## PROBLEM REQUIREMENTS
Where the listing below has a line with "rewrite Hi. cbn.", write out exactly that line and every line after it, stopping after the line with "exists at_ms, 0".

### THE INPUT ###

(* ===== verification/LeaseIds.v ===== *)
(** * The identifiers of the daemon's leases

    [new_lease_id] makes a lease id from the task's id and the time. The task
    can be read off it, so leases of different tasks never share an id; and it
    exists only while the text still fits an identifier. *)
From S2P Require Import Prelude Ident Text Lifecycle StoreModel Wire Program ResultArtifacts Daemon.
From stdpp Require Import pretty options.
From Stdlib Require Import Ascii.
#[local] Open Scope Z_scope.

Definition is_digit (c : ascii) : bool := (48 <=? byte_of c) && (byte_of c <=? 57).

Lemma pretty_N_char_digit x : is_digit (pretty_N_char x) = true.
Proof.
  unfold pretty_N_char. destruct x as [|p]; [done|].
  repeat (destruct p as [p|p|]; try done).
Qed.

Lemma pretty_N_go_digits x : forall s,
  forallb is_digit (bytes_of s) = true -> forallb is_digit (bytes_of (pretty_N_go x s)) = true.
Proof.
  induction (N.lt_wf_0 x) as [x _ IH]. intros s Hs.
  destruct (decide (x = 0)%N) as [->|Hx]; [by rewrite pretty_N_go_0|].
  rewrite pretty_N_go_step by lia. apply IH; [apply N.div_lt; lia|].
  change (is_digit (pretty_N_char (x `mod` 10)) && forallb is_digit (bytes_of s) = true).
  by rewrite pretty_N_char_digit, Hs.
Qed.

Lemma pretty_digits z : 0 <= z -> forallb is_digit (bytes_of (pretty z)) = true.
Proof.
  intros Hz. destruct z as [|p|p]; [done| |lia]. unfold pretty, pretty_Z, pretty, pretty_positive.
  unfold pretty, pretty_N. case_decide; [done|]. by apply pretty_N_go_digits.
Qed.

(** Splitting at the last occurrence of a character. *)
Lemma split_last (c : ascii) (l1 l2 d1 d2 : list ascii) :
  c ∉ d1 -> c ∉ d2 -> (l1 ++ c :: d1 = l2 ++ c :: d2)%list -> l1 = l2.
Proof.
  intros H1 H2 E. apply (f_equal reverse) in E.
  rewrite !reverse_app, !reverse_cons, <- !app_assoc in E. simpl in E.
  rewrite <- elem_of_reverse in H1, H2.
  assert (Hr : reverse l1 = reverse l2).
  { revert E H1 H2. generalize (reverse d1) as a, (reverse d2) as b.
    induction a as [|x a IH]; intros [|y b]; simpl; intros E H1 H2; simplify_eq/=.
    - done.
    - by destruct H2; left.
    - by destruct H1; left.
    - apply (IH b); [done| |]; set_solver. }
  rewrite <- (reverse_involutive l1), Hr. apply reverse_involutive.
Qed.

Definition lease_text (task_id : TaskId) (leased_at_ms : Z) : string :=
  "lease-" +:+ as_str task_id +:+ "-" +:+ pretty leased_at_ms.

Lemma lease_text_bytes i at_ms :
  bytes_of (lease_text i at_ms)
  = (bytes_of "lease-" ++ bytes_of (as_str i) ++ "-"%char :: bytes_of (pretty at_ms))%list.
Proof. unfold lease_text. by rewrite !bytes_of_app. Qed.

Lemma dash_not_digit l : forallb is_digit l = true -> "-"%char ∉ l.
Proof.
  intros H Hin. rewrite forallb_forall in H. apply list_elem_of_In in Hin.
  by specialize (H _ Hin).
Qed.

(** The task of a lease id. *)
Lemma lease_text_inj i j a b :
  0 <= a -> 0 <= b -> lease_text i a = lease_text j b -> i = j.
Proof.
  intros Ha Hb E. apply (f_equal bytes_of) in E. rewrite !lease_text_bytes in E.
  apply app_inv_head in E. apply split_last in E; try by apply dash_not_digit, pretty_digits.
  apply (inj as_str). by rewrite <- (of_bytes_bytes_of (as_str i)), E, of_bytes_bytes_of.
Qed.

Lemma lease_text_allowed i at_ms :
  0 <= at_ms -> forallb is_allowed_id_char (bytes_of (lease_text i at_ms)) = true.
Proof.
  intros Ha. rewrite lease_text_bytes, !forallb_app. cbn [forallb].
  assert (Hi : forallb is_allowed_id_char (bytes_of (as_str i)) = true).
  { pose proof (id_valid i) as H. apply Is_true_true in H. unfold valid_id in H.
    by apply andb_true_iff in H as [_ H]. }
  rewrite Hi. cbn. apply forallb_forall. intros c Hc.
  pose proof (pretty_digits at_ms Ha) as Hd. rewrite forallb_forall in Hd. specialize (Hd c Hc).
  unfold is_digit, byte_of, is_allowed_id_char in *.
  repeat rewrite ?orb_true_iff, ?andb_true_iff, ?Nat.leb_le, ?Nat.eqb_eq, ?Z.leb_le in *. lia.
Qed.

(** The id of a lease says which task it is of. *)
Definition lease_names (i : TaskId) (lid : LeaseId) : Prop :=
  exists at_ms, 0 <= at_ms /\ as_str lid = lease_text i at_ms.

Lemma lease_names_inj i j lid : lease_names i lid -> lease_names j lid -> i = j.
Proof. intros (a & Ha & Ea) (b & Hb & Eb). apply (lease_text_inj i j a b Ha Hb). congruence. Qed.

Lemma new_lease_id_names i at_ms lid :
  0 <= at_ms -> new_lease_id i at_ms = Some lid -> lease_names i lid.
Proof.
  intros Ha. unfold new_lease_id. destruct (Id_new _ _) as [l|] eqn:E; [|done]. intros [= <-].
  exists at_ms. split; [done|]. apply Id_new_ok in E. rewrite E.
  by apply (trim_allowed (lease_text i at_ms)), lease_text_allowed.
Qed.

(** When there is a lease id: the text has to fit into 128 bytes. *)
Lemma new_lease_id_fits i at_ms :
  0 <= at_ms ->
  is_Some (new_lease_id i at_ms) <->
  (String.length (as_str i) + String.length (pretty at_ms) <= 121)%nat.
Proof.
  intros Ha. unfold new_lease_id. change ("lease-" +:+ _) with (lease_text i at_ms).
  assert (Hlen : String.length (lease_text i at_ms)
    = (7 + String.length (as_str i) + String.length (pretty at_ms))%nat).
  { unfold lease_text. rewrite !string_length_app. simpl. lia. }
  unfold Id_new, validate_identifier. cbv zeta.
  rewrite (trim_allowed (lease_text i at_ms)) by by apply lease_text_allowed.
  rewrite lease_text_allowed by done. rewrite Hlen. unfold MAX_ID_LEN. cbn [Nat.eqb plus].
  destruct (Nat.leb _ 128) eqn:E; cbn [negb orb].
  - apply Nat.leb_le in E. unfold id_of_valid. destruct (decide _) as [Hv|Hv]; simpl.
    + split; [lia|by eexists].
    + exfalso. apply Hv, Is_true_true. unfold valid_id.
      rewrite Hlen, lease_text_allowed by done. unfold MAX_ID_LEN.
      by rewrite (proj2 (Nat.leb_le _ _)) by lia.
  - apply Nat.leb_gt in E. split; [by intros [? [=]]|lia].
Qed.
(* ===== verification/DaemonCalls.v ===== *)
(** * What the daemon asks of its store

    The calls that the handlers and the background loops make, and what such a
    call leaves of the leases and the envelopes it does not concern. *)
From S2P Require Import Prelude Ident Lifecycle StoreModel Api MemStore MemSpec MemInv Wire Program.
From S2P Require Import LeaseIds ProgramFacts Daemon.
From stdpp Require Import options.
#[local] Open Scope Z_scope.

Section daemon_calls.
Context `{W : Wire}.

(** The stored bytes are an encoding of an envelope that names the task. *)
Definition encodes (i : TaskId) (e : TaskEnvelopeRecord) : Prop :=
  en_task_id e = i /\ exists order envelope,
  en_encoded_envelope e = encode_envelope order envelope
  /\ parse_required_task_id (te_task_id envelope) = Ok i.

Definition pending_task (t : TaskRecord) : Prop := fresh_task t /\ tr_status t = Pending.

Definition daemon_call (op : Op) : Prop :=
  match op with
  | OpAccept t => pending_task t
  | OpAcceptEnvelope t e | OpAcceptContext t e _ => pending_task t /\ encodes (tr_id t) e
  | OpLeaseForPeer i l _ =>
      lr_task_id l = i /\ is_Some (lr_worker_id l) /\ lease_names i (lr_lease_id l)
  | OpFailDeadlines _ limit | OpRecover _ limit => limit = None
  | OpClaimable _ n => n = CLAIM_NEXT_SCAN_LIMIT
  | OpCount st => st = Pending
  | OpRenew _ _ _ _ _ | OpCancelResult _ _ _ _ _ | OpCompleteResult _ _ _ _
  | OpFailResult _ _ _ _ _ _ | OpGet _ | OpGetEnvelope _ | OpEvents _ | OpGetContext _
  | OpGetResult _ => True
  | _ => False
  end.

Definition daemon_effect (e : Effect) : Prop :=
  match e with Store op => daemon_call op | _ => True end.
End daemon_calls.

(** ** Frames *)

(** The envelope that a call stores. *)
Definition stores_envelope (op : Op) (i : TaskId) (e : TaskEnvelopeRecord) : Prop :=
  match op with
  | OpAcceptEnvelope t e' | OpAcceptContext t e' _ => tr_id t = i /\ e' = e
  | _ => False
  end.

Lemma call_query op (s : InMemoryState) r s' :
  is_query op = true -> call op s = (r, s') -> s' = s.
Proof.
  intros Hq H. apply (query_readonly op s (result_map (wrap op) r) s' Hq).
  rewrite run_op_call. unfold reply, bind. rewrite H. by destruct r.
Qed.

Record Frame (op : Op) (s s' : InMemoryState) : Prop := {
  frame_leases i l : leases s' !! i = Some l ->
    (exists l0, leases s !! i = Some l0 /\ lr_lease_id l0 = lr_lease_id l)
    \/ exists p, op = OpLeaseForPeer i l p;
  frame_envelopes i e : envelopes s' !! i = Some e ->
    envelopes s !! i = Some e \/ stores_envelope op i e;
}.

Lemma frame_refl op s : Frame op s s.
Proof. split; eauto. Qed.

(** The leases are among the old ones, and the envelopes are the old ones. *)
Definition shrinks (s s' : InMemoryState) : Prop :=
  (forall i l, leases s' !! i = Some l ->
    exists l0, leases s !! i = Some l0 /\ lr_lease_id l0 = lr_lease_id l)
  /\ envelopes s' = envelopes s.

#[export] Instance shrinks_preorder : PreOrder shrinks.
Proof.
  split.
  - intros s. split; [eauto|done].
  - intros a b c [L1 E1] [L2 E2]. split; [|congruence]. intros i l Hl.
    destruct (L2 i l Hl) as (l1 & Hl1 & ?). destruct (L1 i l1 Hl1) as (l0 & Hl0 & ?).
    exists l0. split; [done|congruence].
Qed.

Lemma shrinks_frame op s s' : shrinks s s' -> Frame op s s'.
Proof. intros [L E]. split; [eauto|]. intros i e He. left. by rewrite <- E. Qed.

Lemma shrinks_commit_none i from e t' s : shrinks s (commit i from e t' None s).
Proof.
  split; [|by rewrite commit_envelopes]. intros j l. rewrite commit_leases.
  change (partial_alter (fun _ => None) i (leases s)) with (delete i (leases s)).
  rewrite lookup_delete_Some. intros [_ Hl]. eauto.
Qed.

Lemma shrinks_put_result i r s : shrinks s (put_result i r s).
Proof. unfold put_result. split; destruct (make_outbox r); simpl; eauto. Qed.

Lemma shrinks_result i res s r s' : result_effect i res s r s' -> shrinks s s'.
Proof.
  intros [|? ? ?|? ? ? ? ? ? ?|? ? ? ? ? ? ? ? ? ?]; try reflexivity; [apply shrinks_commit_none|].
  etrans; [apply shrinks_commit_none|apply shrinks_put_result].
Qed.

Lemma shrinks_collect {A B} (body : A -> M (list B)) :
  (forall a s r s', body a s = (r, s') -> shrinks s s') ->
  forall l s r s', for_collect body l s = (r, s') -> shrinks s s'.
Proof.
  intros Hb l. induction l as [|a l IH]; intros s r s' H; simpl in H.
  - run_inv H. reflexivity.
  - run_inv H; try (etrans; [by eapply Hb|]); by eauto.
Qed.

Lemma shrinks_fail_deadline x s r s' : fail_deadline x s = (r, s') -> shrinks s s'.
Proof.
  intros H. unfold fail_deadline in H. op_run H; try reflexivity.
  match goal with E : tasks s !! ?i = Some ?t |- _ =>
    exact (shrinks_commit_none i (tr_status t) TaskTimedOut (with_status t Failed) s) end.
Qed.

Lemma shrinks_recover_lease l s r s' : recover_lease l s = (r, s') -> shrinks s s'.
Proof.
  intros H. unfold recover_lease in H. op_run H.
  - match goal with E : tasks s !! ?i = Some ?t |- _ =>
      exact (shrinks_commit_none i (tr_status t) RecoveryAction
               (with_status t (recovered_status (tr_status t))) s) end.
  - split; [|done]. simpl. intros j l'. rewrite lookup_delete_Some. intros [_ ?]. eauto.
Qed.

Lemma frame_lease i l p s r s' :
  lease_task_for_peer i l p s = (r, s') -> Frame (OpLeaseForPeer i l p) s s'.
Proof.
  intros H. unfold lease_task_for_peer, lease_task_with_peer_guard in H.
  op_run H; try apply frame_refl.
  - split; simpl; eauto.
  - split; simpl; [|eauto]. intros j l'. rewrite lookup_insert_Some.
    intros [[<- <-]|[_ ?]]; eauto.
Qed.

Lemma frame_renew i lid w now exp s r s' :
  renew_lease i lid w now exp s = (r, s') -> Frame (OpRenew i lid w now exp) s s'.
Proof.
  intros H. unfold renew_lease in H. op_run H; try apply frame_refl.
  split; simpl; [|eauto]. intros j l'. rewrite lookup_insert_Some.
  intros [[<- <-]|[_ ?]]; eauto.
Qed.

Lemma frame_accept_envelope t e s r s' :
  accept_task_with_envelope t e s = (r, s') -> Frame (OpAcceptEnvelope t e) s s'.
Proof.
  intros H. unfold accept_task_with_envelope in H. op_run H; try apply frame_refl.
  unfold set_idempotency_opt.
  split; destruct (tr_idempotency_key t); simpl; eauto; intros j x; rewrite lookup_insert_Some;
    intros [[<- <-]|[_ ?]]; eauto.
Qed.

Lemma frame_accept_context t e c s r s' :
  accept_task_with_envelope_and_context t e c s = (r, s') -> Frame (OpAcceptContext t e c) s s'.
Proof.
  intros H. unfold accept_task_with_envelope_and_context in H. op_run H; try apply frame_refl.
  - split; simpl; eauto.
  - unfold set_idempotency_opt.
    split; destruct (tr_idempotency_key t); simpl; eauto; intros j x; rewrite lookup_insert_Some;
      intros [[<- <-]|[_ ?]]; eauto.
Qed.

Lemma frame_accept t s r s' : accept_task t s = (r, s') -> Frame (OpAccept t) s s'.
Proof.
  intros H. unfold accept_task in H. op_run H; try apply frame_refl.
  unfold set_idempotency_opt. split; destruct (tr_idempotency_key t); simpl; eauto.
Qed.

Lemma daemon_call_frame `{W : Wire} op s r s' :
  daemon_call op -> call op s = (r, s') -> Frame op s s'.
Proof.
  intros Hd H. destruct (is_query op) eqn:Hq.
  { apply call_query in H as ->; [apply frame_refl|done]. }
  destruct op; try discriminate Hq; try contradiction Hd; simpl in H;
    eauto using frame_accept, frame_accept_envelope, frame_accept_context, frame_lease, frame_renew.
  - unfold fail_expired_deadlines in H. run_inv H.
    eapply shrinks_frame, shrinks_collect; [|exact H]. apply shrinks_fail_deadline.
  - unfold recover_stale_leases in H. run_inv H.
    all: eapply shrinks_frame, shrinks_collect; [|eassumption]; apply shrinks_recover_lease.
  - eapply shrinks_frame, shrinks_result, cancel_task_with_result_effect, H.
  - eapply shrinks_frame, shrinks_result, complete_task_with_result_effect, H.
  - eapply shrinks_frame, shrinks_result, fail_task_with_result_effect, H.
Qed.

###

## ANSWER TO THIS PROBLEM
  rewrite Hi. cbn. apply forallb_forall. intros c Hc.
  pose proof (pretty_digits at_ms Ha) as Hd. rewrite forallb_forall in Hd. specialize (Hd c Hc).
  unfold is_digit, byte_of, is_allowed_id_char in *.
  repeat rewrite ?orb_true_iff, ?andb_true_iff, ?Nat.leb_le, ?Nat.eqb_eq, ?Z.leb_le in *. lia.
Qed.

(** The id of a lease says which task it is of. *)
Definition lease_names (i : TaskId) (lid : LeaseId) : Prop :=
  exists at_ms, 0 <= at_ms /\ as_str lid = lease_text i at_ms.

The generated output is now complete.